INSTRUCTIONS FOR THE TASK:
Please tally the lines in the data below that include the string "Hclosed", and reply with only the total.

RECORDED INFORMATION:
(* ===== verification/PipelineConcurrent.v ===== *)
(** * End to end, four processes

    A producer and the sender on one ring, a network, the receiver and a consumer on another
    ring. Both pairs run concurrently, access by access, under release/acquire memory
    ([SenderConcurrent], [ReceiverConcurrent]); what the network relates are the datagrams
    of finished executions ([Pipeline]). *)

From S2P Require Import Prelude Bytes Event Protocol GapDetector Memory RingLayout Ring RingSpec.
From S2P Require Import RingSafety RingSystem RingInit Weak RingConcurrent Posix Udp Config Engine EngineWeak.
From S2P Require Import Sender SenderSpec SenderConcurrent Pipeline.
From S2P Require Receiver ReceiverSpec ReceiverConcurrent.
Import ReceiverSpec(packets_of, accepted_events, is_ok, receiver_ready).

(** End to end beside a concurrent producer and a concurrent consumer, with a network that
    loses, repeats, reorders and corrupts datagrams: every execution of either side can be
    continued to its end; and what the consumer acquires from a ring that was empty is a
    subsequence of the events pending and published for the sender: in the same order, each
    at most once. Over a perfect network to a destination of a sender that starts at
    sequence 1 the accepted events are the encodable ones the sender consumed; it has
    consumed them all when its loop ended without a stop; and a consumer that was told the
    ring is closed has acquired all of the accepted ones the ring took. *)
Theorem pipeline_concurrent {Ws Wr} (es : environment Ws) (er : environment Wr) fs fr snd rcv us ur qs qr
    ops_p ops_c schedule_s schedule_r :
  sender_ready es snd us qs -> receiver_ready er rcv ur qr -> in_use qs -> in_use qr ->
  Forall op_ok ops_p -> forallb producer_op ops_p = true -> forallb consumer_op ops_c = true ->
  Receiver.gap_detector_ rcv = GapDetector_init ->
  let sending := beside_producer es (Sender_run fs snd) us ops_p in
  let receiving := beside_consumer er (Receiver.Receiver_run fr rcv) ur ops_c in
  completes schedule_s sending /\ completes schedule_r receiving /\
  forall ss sr rs_p hp' ended_s snd' ws' ended_r rcv' wr' rs_c hc',
    execute schedule_s sending = Some ss -> finished_with ss (rs_p, hp') ((ended_s, snd'), ws') ->
    execute schedule_r receiving = Some sr -> finished_with sr ((ended_r, rcv'), wr') (rs_c, hc') ->
    let published := q_events qs ++ published ops_p rs_p in
    exists sent arrivals consumed left accepted results pending,
      w_sent ws' = w_sent us ++ sent /\ w_received wr' = w_received ur ++ arrivals /\
      published = consumed ++ left /\ (ended_s = true -> w_stop ws' = false -> left = []) /\
      q_pending qr ++ select accepted (map is_ok results) = acquired rs_c ++ pending /\
      length results = length accepted /\ (ResAcquire (Unexpected AcquireError_Closed) ∈ rs_c -> pending = []) /\
      (network sent (packets_of arrivals) -> q_pending qr = [] -> sublist (acquired rs_c) published) /\
      (forall d, perfect_network d sent (packets_of arrivals) -> packet_sequence_ snd = 1 ->
         NoDup (map native (destinations_ snd)) -> d ∈ map native (destinations_ snd) ->
         accepted = List.filter (encodable (max_datagram_bytes (config_ snd)) (session_id_ snd) 1) consumed).
Proof.
  intros Hs Hr Hus Hur Hok Hops_p Hops_c Hd. cbv zeta.
  split; [by eapply sender_beside_completes|]. split; [by eapply ReceiverConcurrent.receiver_beside_completes|].
  intros ss sr rs_p hp' ended_s snd' ws' ended_r rcv' wr' rs_c hc' Hrs Hfs Hrr Hfr.
  destruct (sender_beside_finished es fs snd us qs Hs Hus ops_p Hok Hops_p _ ss rs_p hp' _ _ _ Hrs Hfs)
    as (gs&us'&qs'&ls&ts&rest&Hran&Hus'&Hpub&Hrest).
  destruct (ReceiverConcurrent.receiver_beside_finished er fr rcv ur qr Hr Hur ops_c Hops_c _ sr _ _ _ rs_c hc' Hrr Hfr)
    as (_&gr&ur'&qr'&lr&arrivals&results&errs&pending&[[_ _ _ _ _ Hres] Hpgr _ _ _ _ _]&Hur'&_&Hpending&Hclosed).
  destruct (locally_same _ _ Hus') as (Hstop&Hsent&_). destruct (locally_same _ _ Hur') as (_&_&Hrecv).
  destruct (run_delivers (with_peer es gs) snd us qs ended_s snd' us' qs' ls ts (packets_of arrivals)
    (rd_ok _ _ _ _ Hs) Hran) as [Hnet Hperf].
  destruct Hran as [_ Hpgs _ _ Hevs _ Hend _ _]. rewrite Hd in *.
  assert (Hcons : q_events qs ++ published ops_p rs_p = map t_event ts ++ q_events qs' ++ rest)
    by by rewrite Hpub, !app_assoc, Hevs.
  exists (sends ts), arrivals, (map t_event ts), (q_events qs' ++ rest),
    (accepted_events GapDetector_init (packets_of arrivals)), results, pending.
  split; [rewrite <- Hsent; apply Hpgs|]. split; [rewrite <- Hrecv; apply Hpgr|]. split; [done|].
  split. { intros He Hst. destruct (Hend He) as [?|[? ->]]; [congruence|by rewrite Hrest]. }
  split; [done|]. split; [done|]. split; [done|]. split; [|done].
  intros Hn Hq. rewrite Hq in Hpending. cbn [app] in Hpending. rewrite Hcons.
  etransitivity; [apply (sublist_inserts_r pending), reflexivity|]. rewrite <- Hpending.
  etransitivity; [apply select_sublist|]. etransitivity; [by apply Hnet|]. by apply sublist_inserts_r.
Qed.

(** ** A concrete pipeline *)

(** The network delivers the datagram for the first destination once; the consumer finds the
    event and then the ring closed. *)
Abbreviation demo_sending :=
  (beside_producer SenderSpec.demo_env (Sender_run 10 demo_sender) SenderSpec.demo_world
     [OpPublish (demo_event 1); OpClose]).
Abbreviation demo_receiving :=
  (beside_consumer demo_delivery_env (Receiver.Receiver_run 10 ReceiverSpec.demo_receiver)
     ReceiverSpec.demo_world demo_acquisitions).

Example demo_pipeline_results :
  (s ← execute demo_schedule demo_sending ≫= outcome; r ← execute demo_schedule demo_receiving ≫= outcome;
   Some (s.1.1, s.2.1.1, w_stop s.2.2, r.2.1, bool_decide (packets_of (w_received r.1.2) =
     map (fun x => Some x.1.1)
       (List.filter (fun x => bool_decide (x.1.2 = SockAddr AF_INET 5000 1)) (w_sent s.2.2))))) =
  Some ([ResPublish PublishResult_Ok; ResClose true], true, false, ReceiverConcurrent.demo_found, true).
Proof. vm_compute. reflexivity. Qed.

Lemma demo_publication_ok : Forall op_ok [OpPublish (demo_event 1); OpClose].
Proof. constructor; [by apply demo_event_ok|by constructor]. Qed.

Lemma demo_pipeline_finished :
  exists ss sr hp' snd' ws' ended_r rcv' wr' hc',
    execute demo_schedule demo_sending = Some ss /\
    finished_with ss ([ResPublish PublishResult_Ok; ResClose true], hp') ((true, snd'), ws') /\
    execute demo_schedule demo_receiving = Some sr /\
    finished_with sr ((ended_r, rcv'), wr') (ReceiverConcurrent.demo_found, hc') /\
    w_stop ws' = false /\ perfect_network (SockAddr AF_INET 5000 1) (w_sent ws') (packets_of (w_received wr')).
Proof.
  pose proof demo_pipeline_results as Hres.
  destruct (execute demo_schedule demo_sending) as [ss|]; [|discriminate Hres].
  destruct (execute demo_schedule demo_receiving) as [sr|]; [|cbn in Hres; by destruct (outcome ss)].
  cbn [mbind option_bind] in Hres.
  destruct (outcome ss) as [[[rs hp'] [[ended snd'] ws']]|] eqn:Hs; [|discriminate Hres].
  destruct (outcome sr) as [[[[ended_r rcv'] wr'] [rc hc']]|] eqn:Hr; [|discriminate Hres].
  injection Hres as -> -> Hstop -> Hnet.
  exists ss, sr, hp', snd', ws', ended_r, rcv', wr', hc'.
  split; [reflexivity|]. split; [by apply outcome_finished|]. split; [reflexivity|].
  split; [by apply outcome_finished|]. split; [exact Hstop|]. by apply bool_decide_eq_true in Hnet.
Qed.

Lemma pipeline_concurrent_witness :
  completes demo_schedule demo_sending /\ completes demo_schedule demo_receiving /\
  exists ss sr hp' snd' ws' ended_r rcv' wr' hc' results,
    execute demo_schedule demo_sending = Some ss /\
    finished_with ss ([ResPublish PublishResult_Ok; ResClose true], hp') ((true, snd'), ws') /\
    execute demo_schedule demo_receiving = Some sr /\
    finished_with sr ((ended_r, rcv'), wr') (ReceiverConcurrent.demo_found, hc') /\
    sublist (acquired ReceiverConcurrent.demo_found) [demo_event 1] /\
    select (List.filter (encodable 1416 7 1) [demo_event 1]) (map is_ok results) =
      acquired ReceiverConcurrent.demo_found.
Proof.
  destruct (pipeline_concurrent SenderSpec.demo_env demo_delivery_env 10 10 demo_sender ReceiverSpec.demo_receiver
    SenderSpec.demo_world ReceiverSpec.demo_world _ _ [OpPublish (demo_event 1); OpClose] demo_acquisitions
    demo_schedule demo_schedule demo_sender_ready demo_delivery_ready (or_introl eq_refl) (or_introl eq_refl)
    demo_publication_ok eq_refl eq_refl eq_refl) as (Hcs&Hcr&Hend).
  split; [exact Hcs|]. split; [exact Hcr|].
  destruct demo_pipeline_finished as (ss&sr&hp'&snd'&ws'&ended_r&rcv'&wr'&hc'&Hrs&Hfs&Hrr&Hfr&Hstop&Hnet).
  destruct (Hend ss sr _ hp' true snd' ws' ended_r rcv' wr' _ hc' Hrs Hfs Hrr Hfr)
    as (sent&arrivals&consumed&left&accepted&results&pending&Hsent&Harr&Hpub&Hleft&Hacq&_&Hclosed&Hsub&Hperf).
  cbn [w_sent w_received SenderSpec.demo_world ReceiverSpec.demo_world app] in Hsent, Harr.
  rewrite Hsent, Harr in Hnet. rewrite (Hleft eq_refl Hstop), app_nil_r in Hpub.
  rewrite Hclosed, app_nil_r in Hacq by (apply list_elem_of_In; cbn; tauto).
  exists ss, sr, hp', snd', ws', ended_r, rcv', wr', hc', results.
  split; [exact Hrs|]. split; [exact Hfs|]. split; [exact Hrr|]. split; [exact Hfr|].
  split; [exact (Hsub (perfect_network_ok _ _ _ Hnet) eq_refl)|].
  rewrite <- Hpub in Hperf. rewrite (Hperf _ Hnet eq_refl) in Hacq; [exact Hacq| |].
  - apply NoDup_cons. split; [by intros ?%list_elem_of_singleton|apply NoDup_singleton].
  - apply list_elem_of_here.
Defined.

YOUR RESPONSE:
3